Aku memang marah saat Ayah menjahiliku mengatakan umurku akan bertambah jadi 12 tahun bila aku bisa menghabiskan semangkuk nasi. Padahal itu akal-akalannya saja supaya aku mau makan.

Aku memang marah saat Ayah menghabiskan cemilanku begitu saja tanpa izin.

Aku memang marah saat Ayah pernah gagal mengikat rambutku padahal tinggal lima menit lagi bel sekolah akan berdering.

Aku memang marah saat Ayah berjanji akan pulang tetapi nyatanya tidak dengan alasan ada kerjaan mendadak.

Itu semua bisa kumaafkan, tetapi tidak dengan apa yang sempat Ayah Taehyung katakan saat tadi mengobrol dengan Ayah Seokjin.

Kata siapa Ayah gagal?

Apa maksud dari kata gagal?

Aku bisa berbicara, berjalan, membaca, menulis, mengetahui banyak hal, dan lainnya—siapa lagi jika bukan Ayah yang mengajariku? Jadi, dimana gagalnya?

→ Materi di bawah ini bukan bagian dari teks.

(** An operator that is not followed by a tilde. *)
Lemma scanOperator_lexes l k rest :
  k ∈ [tokenEquals; tokenNotEquals; tokenMatches; tokenNotMatches] → head_rune rest ≠ 126 →
  cur l [] (op_bytes k ++ rest) → err l = None →
  ∃ l' t, scanOperator l = (l', Ok t) ∧ kind t = k ∧ value t = op_bytes k ∧ cur l' [] rest ∧ err l' = None.
Proof.
  intros Hk Hr Hc He. unfold scanOperator.
  assert (Hno : ∀ s l tok c rest, cur l tok (c :: rest) → 0 ≤ c < 128 → ContainsRune s c = false →
    err l = None → ∃ l', accept s l = (l', false) ∧ cur l' tok (c :: rest) ∧ err l' = None).
  { intros s l0 tok c r0 Hc0 Hlt Hn He0. destruct (accept_false s _ _ _ Hc0) as (l' & ? & ? & ? & _).
    - by rewrite head_rune_ascii by lia.
    - exists l'. split_and!; try done. congruence. }
  set_unfold. destruct_or! Hk; subst k; cbn [op_bytes app] in Hc.
  - destruct (Hno "!"%string _ _ _ _ Hc) as (l1 & -> & Hc1 & He1); [lia|done..|].
    destruct (accept_char "=" _ _ _ _ Hc1) as (l2 & -> & Hc2 & He2); [by apply ascii_const|lia|done|].
    destruct (accept_false "~" _ _ _ Hc2) as (l3 & -> & Hc3 & He3 & _).
    { unfold ContainsRune. cbn. by rewrite (proj2 (Z.eqb_neq _ 126)). }
    by eapply emit_lexes; [|congruence].
  - destruct (accept_char "!" _ _ _ _ Hc) as (l1 & -> & Hc1 & He1); [by apply ascii_const|lia|done|].
    destruct (accept_char "=" _ _ _ _ Hc1) as (l2 & -> & Hc2 & He2); [by apply ascii_const|lia|done|].
    by eapply emit_lexes; [|congruence].
  - destruct (Hno "!"%string _ _ _ _ Hc) as (l1 & -> & Hc1 & He1); [lia|done..|].
    destruct (accept_char "=" _ _ _ _ Hc1) as (l2 & -> & Hc2 & He2); [by apply ascii_const|lia|done|].
    destruct (accept_char "~" _ _ _ _ Hc2) as (l3 & -> & Hc3 & He3); [by apply ascii_const|lia|done|].
    by eapply emit_lexes; [|congruence].
  - destruct (accept_char "!" _ _ _ _ Hc) as (l1 & -> & Hc1 & He1); [by apply ascii_const|lia|done|].
    destruct (Hno "="%string _ _ _ _ Hc1) as (l2 & -> & Hc2 & He2); [lia|done|congruence|].
    destruct (accept_char "~" _ _ _ _ Hc2) as (l3 & -> & Hc3 & He3); [by apply ascii_const|lia|done|].
    by eapply emit_lexes; [|congruence].
Qed.

Lemma scan_operator l k rest :
  k ∈ [tokenEquals; tokenNotEquals; tokenMatches; tokenNotMatches] → head_rune rest ≠ 126 →
  cur l [] (op_bytes k ++ rest) → err l = None → lexes1 l k (op_bytes k) rest.
Proof.
  intros Hk Hr Hc He.
  assert (Hh : ∃ c r0, op_bytes k ++ rest = c :: r0 ∧ (c = 61 ∨ c = 33))
    by (set_unfold; destruct_or! Hk; subst k; cbn; eauto).
  destruct Hh as (c & r0 & Hcr & Hc0). rewrite Hcr in Hc.
  destruct (scan_head _ _ Hc He ltac:(done)) as (l' & x & rest' & fuel & Hn & Hx & Hc' & He' & Hw & _ & Hs & _).
  rewrite head_rune_ascii in Hn by lia.
  destruct (rewind_cur l' [] x rest' Hc' Hw) as (Hb & Hbe & _). rewrite <-Hx, <-Hcr in Hb.
  destruct (scanOperator_lexes _ _ _ Hk Hr Hb ltac:(congruence)) as (l2 & t & E & ? & ? & ? & ?).
  exists (set_err None l2), t. rewrite Hs. cbn [scan_loop]. rewrite Hn.
  assert (Hops : (c =? eof) = false ∧ (c =? 123) = false ∧ (c =? 125) = false ∧ (c =? 44) = false ∧
    (c =? 61) || (c =? 33) = true) by (by destruct Hc0; subst).
  destruct Hops as (-> & -> & -> & -> & ->). rewrite E. split_and!; try done. by apply set_err_cur.
Qed.
(* ===== verification/MatchParser.v ===== *)
(** * The parser of label matchers (matcher/parse/parse.go)

    A finite state automaton over the tokens of the lexer, one state per
    [parseFunc]; it collects matchers and remembers whether the input started
    with an open brace.  Its error messages name the tokens they stopped at and
    wrap each other; [PPanic] is the error that a recovered panic becomes. *)

From Stdlib Require Import Ascii String.
From stdpp Require Import base list strings numbers sets.
From S2P Require Import Prelude Utf8 Labels Unquote MatchLexer.

Import MatchLexer.

Module MatchParser.

(** The sentinel errors that wrap another error. *)
Inductive sentinel :=
| errExpectedEOF | errNoLabelName | errNoLabelValue | errNoOperator | errExpectedComma
| errExpectedCommaOrCloseBrace | errExpectedMatcherOrCloseBrace.

Inductive error :=
| PLex (e : lex_error)
| errEOF
| PUnexpected (t : token)
| PWrap (e : error) (s : sentinel)
| PNoCloseBrace (columnEnd : nat) (e : error)
| PNoOpenBrace (columnEnd : nat)
| PInvalid (t : token)           (** a token that cannot be unquoted *)
| PBadMatcher                    (** NewMatcher failed *)
| PNotEOF (t : token)
| PCount (n : nat)               (** not exactly one matcher *)
| PPanic
| PFuel.

Definition is_EOF (e : error) : bool := match e with errEOF => true | _ => false end.

Section parser.
Context `{RE : Regexp}.

Record parser := mkParser {
  matchers : list Labels.Matcher;
  hasOpenBrace : bool;
  lex : lexer;
}.

Definition set_lex l p := mkParser (matchers p) (hasOpenBrace p) l.
Definition set_open b p := mkParser (matchers p) b (lex p).
Definition add_matcher m p := mkParser (matchers p ++ [m]) (hasOpenBrace p) (lex p).

(** ** Looking at tokens *)
Definition acceptPeek (kinds : list tokenKind) (l : lexer) : lexer * result error bool :=
  let '(l, r) := peek l in
  match r with
  | Err e => (l, Err (PLex e))
  | Ok t => (l, if isEOF t then Err errEOF else Ok (isOneOf t kinds))
  end.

Aku duduk di depan cermin kamar sementara di belakang ada Ayah Taehyung sedang menyisir rambutku. Hanya dentang jarum jam dinding terdengar merambat di udara. Aku hanya bisa memerhatikan gerak-gerik ayahku itu—tetapi tatapanku seolah tak bisa mengganggunya.

"Ayah," panggilku pada akhirnya dan hanya dibalas dehaman pelan.

Aku tak langsung melanjutkan lantaran kembali memerhatikan Ayah Taehyung yang sekarang sedang mengikat rambutku tanpa kesulitan lagi. Ayah Taehyung pernah mengaku ia sering menonton tutorial mengikat rambut di Youtube. Katanya, ia tidak mau membuatku marah lagi karena usahanya selalu gagal.

Menelan saliva gugup kemudian aku memberanikan diri untuk berkata, "Aku tidak ingin kembali pindah ke Daegu. Aku ingin di sini dengan Ayah."

Ayah Taehyung melirikku lewat cermin dengan bibirnya mengulas senyum tipis. Hanya itu saja.

Jari-jariku dimainkan dengan gelisah di atas paha. Ayah Taehyunh mengikat rambutku begitu lembut tetapi tetap tak bisa mengusir gelisah. Sesekali aku menunduk lalu kembali mendongak dan menatap lurus ke cermin. Kini rambutku sudah diikat rapih.

Setelah menyimpan sisir berwarna pink di atas meja, Ayah Taehyung berlutut di sampingku dan kini hanya wajahnya saja yang tertangkap cermin.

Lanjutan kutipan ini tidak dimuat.